→ **YOUR INSTRUCTIONS**
If a line in the data holds "committed", copy that line out in full.

(Collected data)
(* ===== verification/Retry.v ===== *)
(** * Retry policy

    Source: [lib/src/client/retry.rs].  A [hyper::Method] is its token. *)

From S2P Require Import Prelude.

Definition is_idempotent (m : bytes) : bool :=
  bool_decide (m ∈ [lit "GET"; lit "HEAD"; lit "PUT"; lit "DELETE"; lit "OPTIONS"; lit "TRACE"]).

Definition may_retry (committed provably_unsent method_idempotent : bool) (budget_left : Z)
    : bool :=
  if committed then false
  else if budget_left =? 0 then false
  else provably_unsent || method_idempotent.

(** The decision table of the source, as one equivalence. *)
Lemma may_retry_iff c u i b :
  may_retry c u i b = true ↔ c = false ∧ b ≠ 0 ∧ (u = true ∨ i = true).
Proof.
  unfold may_retry. destruct c, (Z.eqb_spec b 0); simpl; rewrite ?orb_true_iff; intuition congruence.
Qed.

→ **FINISHED EXERCISE**
Definition may_retry (committed provably_unsent method_idempotent : bool) (budget_left : Z)
  if committed then false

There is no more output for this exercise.